Cloudflared

My mini project to self host my digital assets concluded with a very clunky setup. The main issue was the proxying of traffic to my MacMini (the server) via my router’s port forwarding capabilities.

This is what the setup looked like:

Network setup with router port forwarding

After posting about some thoughts early this week, some things became apparent. Besides the security considerations, this router port forwarding setup was not reliable enough. I heard from several people that the blog was unreachable 😞.

So with some suggestions from Bsky friends, I dived into CloudFlare.

Now, I should have done this from the get go. But I wanted to go as far as possible with just what I had at home.

Without having used CloudFlare before, I jumped into its tunnel documentation. Their documentation is pretty great, so things got underway. But not without hiccups.

After transferring the nameservers from my DNS provider to CloudFlare, I got into setting up the tunnel. This was fairly straight forward. Installed their cloudflared app using homebrew. And everything was ready to go.
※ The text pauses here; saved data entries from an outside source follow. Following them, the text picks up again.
(* ===== verification/WalkFacts.v ===== *)
(** * The walk's invariant

    [walk_ok] is what every state of a walk satisfies: the active node and every
    token resolve, a terminal walk is idle, the hop counter is within the limit,
    the retry attempt is within the node's budget, and the verdict was recorded
    by a terminal node that declared it.  Every transition preserves it, [next]
    never panics, and [apply] accepts the outcome of the call [next] handed out
    unless data caused the refusal. *)

From stdpp Require Import base tactics option list gmap strings.
From Stdlib Require Import ZArith Lia.
From S2P Require Import Prelude Json Router Walk.

#[local] Set Warnings "-clear-no-such-hyp".

(** The attempts a node's own configuration allows, as [RetryPolicy] reads it. *)
Definition budget (nd : WiringNode) : Z := Z.max (max_attempts (from_config (config nd))) 1.

Record active_ok (w : Wiring) (a : Active) : Prop := {
  active_resolves : is_Some (node w (active_node a));
  active_within : ∀ nd, node w (active_node a) = Some nd →
                        (0 ≤ active_attempt a < budget nd)%Z;
}.

Definition verdict_ok (w : Wiring) (k : Walk) (v : Verdict) : Prop :=
  match v with
  | Respond _ n => caller_attached k = true ∧ node w n ≫= terminal = Some TRespond
  | Emit event dedup entity op n =>
      node w n ≫= terminal = Some (TEmit entity op) ∧
      get DEDUP_ID_FIELD event = Some (VString dedup) ∧ dedup ≠ ""%string
  | Discard => status k = Completed ∧ caller_attached k = false
  end.

Record walk_ok (w : Wiring) (k : Walk) : Prop := {
  wk_frontier : Forall (λ t, is_Some (node w (token_node t))) (frontier k);
  wk_current : ∀ a, current k = Some a → active_ok w a;
  wk_idle : is_terminal (status k) = true → current k = None;
  wk_hops : (0 ≤ hops k ≤ hop_limit w)%Z;
  wk_failure : status k = Failed ↔ is_Some (failure k);
  wk_completed : status k = Completed → frontier k = [] ∧ is_Some (verdict k);
  wk_verdict : ∀ v, verdict k = Some v → verdict_ok w k v;
}.

Create HintDb walk.
#[export] Hint Constructors walk_ok active_ok : walk.
#[export] Hint Resolve wk_frontier wk_current wk_idle wk_hops wk_completed wk_verdict : walk.

Lemma budget_pos nd : (1 ≤ budget nd)%Z.
Proof. unfold budget. lia. Qed.

Lemma budget_u32 nd : (budget nd ≤ u32_max)%Z.
Proof. pose proof (from_config_ranges (config nd)). unfold budget. simpl in *. lia. Qed.

Lemma promote_ok w t : is_Some (node w (token_node t)) → active_ok w (promote t).
Proof. intros Ht. constructor; [done|]. intros nd _; simpl. pose proof (budget_pos nd). lia. Qed.

Lemma verdict_ok_running w k k' v :
  status k = Running → caller_attached k' = caller_attached k →
  verdict_ok w k v → verdict_ok w k' v.
Proof. intros Hs Hc. destruct v; simpl; rewrite ?Hs, ?Hc; naive_solver. Qed.

#[export] Hint Resolve verdict_ok_running : walk.

Section Preservation.
Context `{Powi} (w : Wiring) (Hw : wiring_ok w).

Lemma start_ok d : walk_ok w (start w d).
Proof.
  pose proof (hop_limit_u64 w Hw). pose proof (entry_resolves w Hw). unfold is_u64 in *.
  constructor; simpl; try done; try lia. by repeat constructor.
Qed.

Lemma successor_tokens_ok n p payload :
  Forall (λ t, is_Some (node w (token_node t))) (edge_token payload <$> successors w n p).
Proof.
  apply Forall_fmap, Forall_forall. intros e He; simpl.
  by eapply (targets_resolve w Hw).
Qed.

(** A walk may drop its active node, count a visit, record a result and enqueue
    the successors of a port. *)
Lemma enqueue_ok k n p payload v seq r :
  walk_ok w k → status k = Running →
  walk_ok w (enqueue_successors w
    (set_result r (set_visits v (set_step_seq seq (set_current None k)))) n p payload).
Proof.
  intros [Hf Hc Hi Hh Hfa Hco Hv] Hs. constructor; simpl; try done.
  - apply Forall_app. split; [done|]. apply successor_tokens_ok.
  - intros Hst. congruence.
Qed.

Lemma error_or_fail_ok k n d kind :
  walk_ok w k → status k = Running → walk_ok w (error_or_fail w k n d kind).
Proof.
  intros Hk Hs. unfold error_or_fail. destruct (successors w n ERROR_PORT) as [|e es] eqn:E.
  - destruct Hk as [Hf Hc Hi Hh Hfa Hco Hv]. constructor; simpl; try done.
    eauto using verdict_ok_running.
  - by apply (enqueue_ok k n ERROR_PORT (to_error_payload d)
                (count_visit n (visits k)) (step_seq k) (walk_result k)).
Qed.

Lemma schedule_retry_ok k a nd until th :
  walk_ok w k → current k = Some a → node w (active_node a) = Some nd →
  may_retry (from_config (config nd)) (active_attempt a) = true →
  walk_ok w (schedule_retry k until th).
Proof.
  intros [Hf Hc Hi Hh Hfa Hco Hv] Ha Hnd Hmay. unfold schedule_retry. rewrite Ha.
  constructor; simpl; try done.
  - intros a' [= <-]. constructor; simpl; [eauto|]. intros nd' Hnd'. simplify_eq.
    pose proof (active_within w a (Hc a Ha) _ Hnd) as Hb.
    pose proof (budget_u32 nd). unfold may_retry in Hmay. rewrite Z.ltb_lt in Hmay.
    rewrite u32_add_small in * by (unfold u32_max in *; lia). unfold budget. lia.
  - intros Ht. rewrite (Hi Ht) in Ha. done.
Qed.

Lemma complete_visit_ok k n port payload v :
  walk_ok w k → status k = Running → (∀ v', v = Some v' → verdict_ok w k v') →
  walk_ok w (complete_visit w k n port payload v).
Proof.
  intros Hk Hs Hv. unfold complete_visit. destruct v as [v|].
  - pose proof (enqueue_ok k n port payload (count_visit n (visits k))
                  (u64_add (step_seq k) 1) payload Hk Hs) as [Hf Hc Hi Hh Hfa Hco _].
    constructor; simpl in *; try done. congruence.
  - by apply enqueue_ok.
Qed.

(** What a handed-out call carries of its node. *)
Definition call_matches (call : NodeCall) : Prop :=
  ∃ nd, node w (call_node call) = Some nd ∧ call_config call = config nd.

Lemma terminal_verdict_ok k n t payload v :
  node w n ≫= terminal = Some t → terminal_verdict k n t payload = Ok (Some v) →
  verdict_ok w k v.
Proof.
  intros Ht. unfold terminal_verdict. destruct (verdict k); [done|].
  destruct t as [|entity op].
  - destruct (caller_attached k) eqn:E; [|done]. intros [= <-]; simpl. done.
  - destruct (get DEDUP_ID_FIELD payload) as [x|] eqn:Eg; simpl; [|done].
    destruct x; simpl; try done. destruct (String.eqb_spec s ""); [done|].
    intros [= <-]; simpl. done.
Qed.

Lemma apply_ok k call outcome now k' :
  walk_ok w k → call_matches call → apply w k call outcome now = Ok k' → walk_ok w k'.
Proof.
  intros Hk (nd & Hnd & Hcfg). unfold apply.
  destruct (is_terminal (status k)) eqn:Est; [done|].
  assert (Hs : status k = Running) by (by destruct (status k)).
  destruct (current k) as [a|] eqn:Ea; [|done].
  destruct (String.eqb_spec (active_node a) (call_node call)) as [Hn|]; [|done].
  rewrite <- Hn in Hnd.
  destruct outcome as [payload port|[d|rl|d|d]|]; simpl.
  - rewrite <- Hn. destruct (node w (active_node a) ≫= terminal) as [t|] eqn:Et; simpl.
    + unfold result_bind. destruct (terminal_verdict _ _ _ _) as [[v|]|e] eqn:Ev; [..|done];
        intros [= <-].
      * apply complete_visit_ok; [done..|]. intros ? [= <-]. by eapply terminal_verdict_ok.
      * by apply error_or_fail_ok.
    + intros [= <-]. by apply complete_visit_ok.
  - rewrite Hcfg. case_goal; intros [= <-]; [|by apply error_or_fail_ok].
    by eapply schedule_retry_ok.
  - rewrite Hcfg. case_goal; intros [= <-]; [|by apply error_or_fail_ok].
    by eapply schedule_retry_ok.
  - intros [= <-]. by apply error_or_fail_ok.
  - intros [= <-]. by apply error_or_fail_ok.
  - intros [= <-]. destruct Hk as [Hf Hc Hi Hh Hfa Hco Hv]. constructor; simpl; try done.
    + rewrite <- Hfa, Hs. done.
    + eauto using verdict_ok_running.
Qed.

Lemma fail_on_node_data_ok k n e k' :
  walk_ok w k → status k = Running → fail_on_node_data w k n e = Ok k' → walk_ok w k'.
Proof.
  intros Hk Hs. unfold fail_on_node_data. destruct (node_data_failure e) as [[kind c]|]; [|done].
  intros [= <-]. by apply error_or_fail_ok.
Qed.

Lemma build_call_matches k a call :
  build_call w k a = Ret call →
  call_matches call ∧ call_node call = active_node a ∧ call_attempt call = active_attempt a.
Proof.
  unfold build_call, expect. destruct (node w (active_node a)) as [nd|] eqn:E; simpl; [|done].
  intros [= <-]; simpl. split; [|done]. by exists nd.
Qed.

(** What one call of [next] returns: never a panic, and a state that is well
    formed with the step's own guarantee. *)
Definition next_post (now : Z) (k' : Walk) (s : Step) : Prop :=
  walk_ok w k' ∧
  match s with
  | Invoke call =>
      status k' = Running ∧ call_matches call ∧
      ∃ a, current k' = Some a ∧ build_call w k' a = Ret call ∧ (active_retry_until_ms a ≤ now)%Z
  | Wait n until att th =>
      status k' = Running ∧ (now < until)%Z ∧
      ∃ a, current k' = Some a ∧ active_retry_until_ms a = until ∧ active_node a = n
  | Done st => status k' = st ∧ is_terminal st = true
  end.

Lemma next_active_ok k a now :
  walk_ok w k → status k = Running → current k = Some a →
  ∃ k' s, next_active w k a now = Ret (k', s) ∧ next_post now k' s.
Proof.
  intros Hk Hs Ha. unfold next_active.
  destruct (Z.ltb_spec now (active_retry_until_ms a)).
  { do 2 eexists. split; [done|]. split; [done|]. split; [done|]. eauto 10. }
  destruct (Z.leb_spec (hop_limit w) (hops k)).
  { do 2 eexists. split; [done|]. split; [|done].
    destruct Hk as [Hf Hc Hi Hh Hfa Hco Hv]. constructor; simpl; try done.
    eauto using verdict_ok_running. }
  destruct (active_resolves w a (wk_current w k Hk a Ha)) as [nd Hnd].
  unfold build_call, expect. rewrite Hnd. simpl. do 2 eexists. split; [done|].
  pose proof (hop_limit_u64 w Hw) as Hu. unfold is_u64 in Hu.
  assert (Hh' : (0 ≤ u64_add (hops k) 1 ≤ hop_limit w)%Z).
  { pose proof (wk_hops w k Hk). rewrite u64_add_small; lia. }
  split.
  - destruct Hk as [Hf Hc Hi Hh Hfa Hco Hv]. constructor; simpl; try done.
  - split; [done|]. split; [by exists nd|]. exists a. split; [done|]. split; [|done].
    unfold build_call, expect. rewrite Hnd. simpl. done.
Qed.

Lemma next_ok k now : walk_ok w k → ∃ k' s, next w k now = Ret (k', s) ∧ next_post now k' s.
Proof.
  intros Hk. unfold next. destruct (is_terminal (status k)) eqn:Est.
  { do 2 eexists. split; [done|]. done. }
  assert (Hs : status k = Running) by (by destruct (status k)).
  destruct (current k) as [a|] eqn:Ea; [by apply next_active_ok|].
  destruct (frontier k) as [|tok rest] eqn:Ef.
  - unfold settle. destruct Hk as [Hf Hc Hi Hh Hfa Hco Hv]. destruct (verdict k) as [v|] eqn:Ev.
    + do 2 eexists. split; [done|]. split; [|done]. constructor; simpl; try done; eauto.
      * rewrite <- Hfa, Hs. done.
      * intros v' Hv'. rewrite Ev in Hv'. specialize (Hv v' Hv'). destruct v'; simpl in *; naive_solver.
    + destruct (caller_attached k) eqn:Eca; do 2 eexists; (split; [done|]; split; [|done]);
        constructor; simpl; try done; eauto.
      * rewrite Ev. done.
      * rewrite <- Hfa, Hs. done.
      * intros v' [= <-]. done.
  - assert (Hk' : walk_ok w (set_current (Some (promote tok)) (set_frontier rest k))).
    { destruct Hk as [Hf Hc Hi Hh Hfa Hco Hv]. rewrite Ef in Hf. inversion Hf; subst.
      constructor; simpl; try done.
      - intros a [= <-]. by apply promote_ok.
      - rewrite Hs. done.
      - rewrite Hs. done. }
    by apply next_active_ok.
Qed.

(** The outcome of the call [next] handed out is refused only for a reason data
    caused, and the refusal folds into the walk. *)
Lemma apply_total k a call outcome now :
  walk_ok w k → status k = Running → current k = Some a → build_call w k a = Ret call →
  ∃ k', walk_ok w k' ∧ (hops k' = hops k) ∧
    (apply w k call outcome now = Ok k' ∨
     ∃ e, apply w k call outcome now = Err e ∧ fail_on_node_data w k (call_node call) e = Ok k').
Proof.
  intros Hk Hs Ha Hb. destruct (build_call_matches _ _ _ Hb) as (Hm & Hn & _).
  destruct (apply w k call outcome now) as [k'|e] eqn:E.
  - exists k'. split; [by eapply apply_ok|]. split; [|by left].
    revert E. unfold apply, apply_outcome, result_bind, error_or_fail, schedule_retry,
      complete_visit, terminal_verdict.
    rewrite Hs, Ha; simpl. intros E. repeat case_hyp E; simplify_eq; done.
  - assert (∃ kind c, node_data_failure e = Some (kind, c)) as (kind & c & Hd).
    { revert E. unfold apply, apply_outcome, result_bind, terminal_verdict. rewrite Hs, Ha, Hn; simpl.
      rewrite String.eqb_refl. intros E. repeat case_hyp E; simplify_eq; simpl; eauto.
    }
    exists (error_or_fail w k (call_node call) (coded c (apply_error_to_string e)) kind).
    split; [by apply error_or_fail_ok|]. split.
    + unfold error_or_fail. by case_goal.
    + right. exists e. split; [done|]. unfold fail_on_node_data. by rewrite Hd.
Qed.

End Preservation.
The challenges came along with my Nginx configuration. I had to mess around with it running as root to enable port 443 when I set up LetsEncrypt certificates before. And trying to revert to a non-root user to run it got bumpy.

Somehow I was able to get one of my apps working, but not all of them. I couldn’t understand what was going on. It was like my Nginx config changes were not taking effect. So finally I decided to do the simple thing and restart my MacMini. After that, I got Docker running and Nginx as a non-root user. And everything started working.